▼

Definition group_lines (kv : string * list Item) : list string :=
  ("hash=" +:+ kv.1 +:+ " (x" +:+ str_nat (length kv.2) +:+ ")")
    :: (item_line <$> sorted fst kv.2).

Definition format_report (dupes : Groups) : string :=
  let lines := mjoin (group_lines <$> sorted fst dupes) in
  String.concat newline lines.

(** ** [main] (lines 183-229) *)

(** The value handed to [json.dumps], which keeps the order of lists and of
    dictionary entries. *)
Local Unset Elimination Schemes.
Inductive json :=
  | JStr (s : string)
  | JBool (b : bool)
  | JList (l : list json)
  | JDict (fields : list (string * json)).
Local Set Elimination Schemes.

Definition item_json (it : Item) : json :=
  JDict [("path", JStr it.1); ("kind", JStr (kind it.2)); ("detail", JStr (detail it.2))].

Definition group_json (kv : string * list Item) : json :=
  JDict [("hash", JStr kv.1); ("items", JList (item_json <$> kv.2))].

(** The [payload] of lines 205-222. *)
Definition json_payload (root : Path) (no_recurse : bool) (dupes : Groups) : json :=
  JDict [("root", JStr root);
         ("recurse", JBool (negb no_recurse));
         ("duplicates", JList (group_json <$> dupes))].

(** The parsed command line: [kinds] and [custom_exts] are the lists of lines
    196-197. *)
Record Args := mkArgs {
  arg_root : Path;
  arg_no_recurse : bool;
  arg_kinds : list string;
  arg_custom_exts : list string;
  arg_sample_frames : Z;
  arg_json : bool
}.

Inductive Printed :=
  | Text (s : string)
  | Json (payload : json).

(** How a run ends: something is printed and [main] returns a status, or
    [parser.error] exits, or an exception escapes. The exceptions of the
    model are those of reading a file; a traversal that raises and a call of
    [run_fpcalc] that raises are not runs of this model. *)
Inductive Outcome :=
  | Returned (out : Printed) (status : Z)
  | ParserError
  | Uncaught (e : exn).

▲

▶ _WORK ITEM_: Could you restate, word for word, the lines above from the one with "Record Args := mkArgs" to the one with "[parser.error] exits, or", both included?

▶ _RESULT OF THE TASK_:
Record Args := mkArgs {
  arg_root : Path;
  arg_no_recurse : bool;
  arg_kinds : list string;
  arg_custom_exts : list string;
  arg_sample_frames : Z;
  arg_json : bool
}.

Inductive Printed :=
  | Text (s : string)
  | Json (payload : json).

(** How a run ends: something is printed and [main] returns a status, or
    [parser.error] exits, or an exception escapes. The exceptions of the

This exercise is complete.